Supplied records
(** X4, witness: the answer after a second try is the last turn of
    the run. *)
Lemma answer_is_a_model_reply_witness :
  exists mid,
    fst (invoke second_try (build_graph second_try) 25 "osmosis"
                (cleared second_try (fresh second_try 0 [])))
    = Ok (HumanMessage "osmosis" :: mid ++ [AIMessage "answer" []])%list.
Proof.
  destruct (answer_is_a_model_reply second_try 25 osmosis_request
              (fresh second_try 0 [])
              (snd (ask_question second_try 25 osmosis_request (fresh second_try 0 [])))
              (mkQuestionResponse "osmosis" "answer"
                 (Some [mkSourceDocument "rephrased.pdf" 3 "Notes on rephrased"]))
              eq_refl)
    as [mid [Hrun _]].
  exists mid. cbn [question osmosis_request resp_answer] in Hrun. rewrite Hrun. reflexivity.
Defined.


(** Two tool calls in one reply.  When the two threads take their
    steps in turn, both empty the list before either appends, and the
    response cites both retrievals; when the first thread is done
    before the second starts, the response cites the second only. *)
Example two_calls_share_the_list :
  fst (ask_question (two_calls round_robin) 25 alpha_request (fresh (two_calls round_robin) 0 []))
  = inr (mkQuestionResponse "alpha" "answer"
           (Some [mkSourceDocument "alpha.pdf" 3 "Notes on alpha";
                  mkSourceDocument "beta.pdf" 3 "Notes on beta"])) /\
  fst (ask_question (two_calls in_order) 25 alpha_request (fresh (two_calls in_order) 0 []))
  = inr (mkQuestionResponse "alpha" "answer"
           (Some [mkSourceDocument "beta.pdf" 3 "Notes on beta"])).
Proof. split; vm_compute; reflexivity. Qed.

(** One run of the retrieve node on a reply with two tool calls is two
    calls of the retriever. *)
Example two_calls_in_one_node_run :
  let out := ask_question (two_calls round_robin) 25 alpha_request
                          (fresh (two_calls round_robin) 0 []) in
  retrievals (log (snd out)) = 2 /\ runs_of at_retrieve (log (snd out)) = 1.
Proof. split; vm_compute; reflexivity. Qed.

(** X8, witness: a page of book.pdf. *)
Lemma ingested_page_is_citable_witness :
  SourceDocument_of (mkSourceRecord (VStr "book.pdf") 4 "text")
  = Ok (mkSourceDocument "book.pdf" 4 "text").
Proof.
  exact (proj2 (ingested_page_is_citable "book.pdf" (mkDocument "text" [("page", VInt 4)])
                  (mkSourceRecord (VStr "book.pdf") 4 "text") eq_refl)).
Defined.

(** X9, witness: 250 chunks in batches of 100. *)
Lemma batches_partition_the_chunks_witness :
  concat (batches batch_size (seq 0 250)) = seq 0 250 /\
  List.length (batches batch_size (seq 0 250)) = 3 /\
  progress batch_size (seq 0 250) = [100; 200; 250].
Proof.
  destruct (batches_partition_the_chunks batch_size (seq 0 250) (Nat.lt_0_succ 99))
    as [Hconcat [_ [Hcount _]]].
  split; [exact Hconcat|]. split; [rewrite Hcount|]; vm_compute; reflexivity.
Defined.

(** A file that does not load is skipped; the others keep their pages. *)
Example load_pdfs_skips_a_broken_file :
  load_pdfs (fun path => if String.eqb path "broken.pdf" then Raise (Failure "not a PDF")
                         else Ok [mkDocument ("page of " ++ path) [("page", VInt 0)]])
            (fun path => path) ["a.pdf"; "broken.pdf"; "b.pdf"]
  = [mkDocument "page of a.pdf" [("page", VInt 0); ("source_file", VStr "a.pdf")];
     mkDocument "page of b.pdf" [("page", VInt 0); ("source_file", VStr "b.pdf")]].
Proof. reflexivity. Qed.

(** * Console output *)

Local Open Scope list_scope.
Local Open Scope Z_scope.

Lemma visible_app (a b : text) : visible (a ++ b) = visible a + visible b.
Proof.
  induction a as [|x a IH]; [reflexivity|].
  destruct x; cbn [app visible]; rewrite IH; lia.
Qed.

Lemma py_len_app (a b : text) : py_len (a ++ b) = py_len a + py_len b.
Proof.
  induction a as [|x a IH]; [reflexivity|].
  destruct x; cbn [app py_len]; rewrite IH; lia.
Qed.

Lemma visible_times (c : N) (n : Z) : visible (times c n) = Z.max 0 n.
Proof.
  unfold times. destruct (Z_le_gt_dec n 0) as [Hneg | Hpos].
  - replace (Z.to_nat n) with O by lia. simpl. lia.
  - rewrite <- (Z2Nat.id n) at 2 by lia.
    induction (Z.to_nat n) as [|k IH]; [reflexivity|].
    cbn [repeat visible]. rewrite IH. lia.
Qed.

Lemma visible_bounds (t : text) : 0 <= visible t <= py_len t.
Proof.
  induction t as [|x t IH]; [simpl; lia|].
  destruct x; cbn [visible py_len]; lia.
Qed.

Ltac widths :=
  unfold Fore_GREEN, Fore_CYAN, Fore_WHITE, Style_BRIGHT, Style_RESET_ALL;
  repeat (rewrite ?visible_app, ?py_len_app, ?visible_times; cbn [app visible py_len]).

Lemma box_row_visible (color : list N) (width : Z) (line : text) :
  visible (box_row color width line)
  = 4 + visible line + Z.max 0 (width - py_len line - 4).
Proof. unfold box_row. widths. lia. Qed.

Lemma answer_row_visible (width : Z) (line : text) :
  visible (answer_row width line)
  = 4 + visible line + Z.max 0 (width - py_len line - 4).
Proof. unfold answer_row. widths. lia. Qed.

(** X10.  [print_box] draws a box of [width] visible characters: for a
    width of at least 2 the two borders show [width] characters; the
    line printed for a line of the message that fits (at most
    [width - 4] characters) shows [width] characters less one for every
    character of a colour code inside the line, because the padding is
    computed from [len(line)]; so when the message's lines fit and hold
    no colour code, everything printed is [width] wide. *)
Theorem print_box_alignment (message : text) (color : list N) (width : Z) :
  2 <= width ->
  visible (top_border color width) = width /\
  visible (bottom_border color width) = width /\
  (forall line,
     In line (split_lines message) -> py_len line <= width - 4 ->
     visible (box_row color width line) = width - (py_len line - visible line)) /\
  ((forall line,
      In line (split_lines message) ->
      py_len line = visible line /\ py_len line <= width - 4) ->
   Forall (fun printed => visible printed = width) (print_box message color width)).
Proof.
  intros Hwidth.
  assert (Htop : visible (top_border color width) = width)
    by (unfold top_border; widths; lia).
  assert (Hbottom : visible (bottom_border color width) = width)
    by (unfold bottom_border; widths; lia).
  split; [exact Htop|]. split; [exact Hbottom|]. split.
  - intros line _ Hfits. rewrite box_row_visible. lia.
  - intros Hplain. unfold print_box. constructor; [exact Htop|].
    apply Forall_app. split; [|constructor; [exact Hbottom | constructor]].
    apply Forall_forall. intros printed Hin. apply in_map_iff in Hin.
    destruct Hin as [line [<- Hline]]. destruct (Hplain line Hline) as [Hcodes Hfits].
    rewrite box_row_visible. lia.
Qed.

About this task
The exact lines of the material above starting at the one that contains "destruct (answer_is_a_model_reply second_try" and ending at the one that contains "(fresh (two_calls round_robin) 0 []) in" are what to retype; leave out everything else.

Result
  destruct (answer_is_a_model_reply second_try 25 osmosis_request
              (fresh second_try 0 [])
              (snd (ask_question second_try 25 osmosis_request (fresh second_try 0 [])))
              (mkQuestionResponse "osmosis" "answer"
                 (Some [mkSourceDocument "rephrased.pdf" 3 "Notes on rephrased"]))
              eq_refl)
    as [mid [Hrun _]].
  exists mid. cbn [question osmosis_request resp_answer] in Hrun. rewrite Hrun. reflexivity.
Defined.


(** Two tool calls in one reply.  When the two threads take their
    steps in turn, both empty the list before either appends, and the
    response cites both retrievals; when the first thread is done
    before the second starts, the response cites the second only. *)
Example two_calls_share_the_list :
  fst (ask_question (two_calls round_robin) 25 alpha_request (fresh (two_calls round_robin) 0 []))
  = inr (mkQuestionResponse "alpha" "answer"
           (Some [mkSourceDocument "alpha.pdf" 3 "Notes on alpha";
                  mkSourceDocument "beta.pdf" 3 "Notes on beta"])) /\
  fst (ask_question (two_calls in_order) 25 alpha_request (fresh (two_calls in_order) 0 []))
  = inr (mkQuestionResponse "alpha" "answer"
           (Some [mkSourceDocument "beta.pdf" 3 "Notes on beta"])).
Proof. split; vm_compute; reflexivity. Qed.

(** One run of the retrieve node on a reply with two tool calls is two
    calls of the retriever. *)
Example two_calls_in_one_node_run :
  let out := ask_question (two_calls round_robin) 25 alpha_request
                          (fresh (two_calls round_robin) 0 []) in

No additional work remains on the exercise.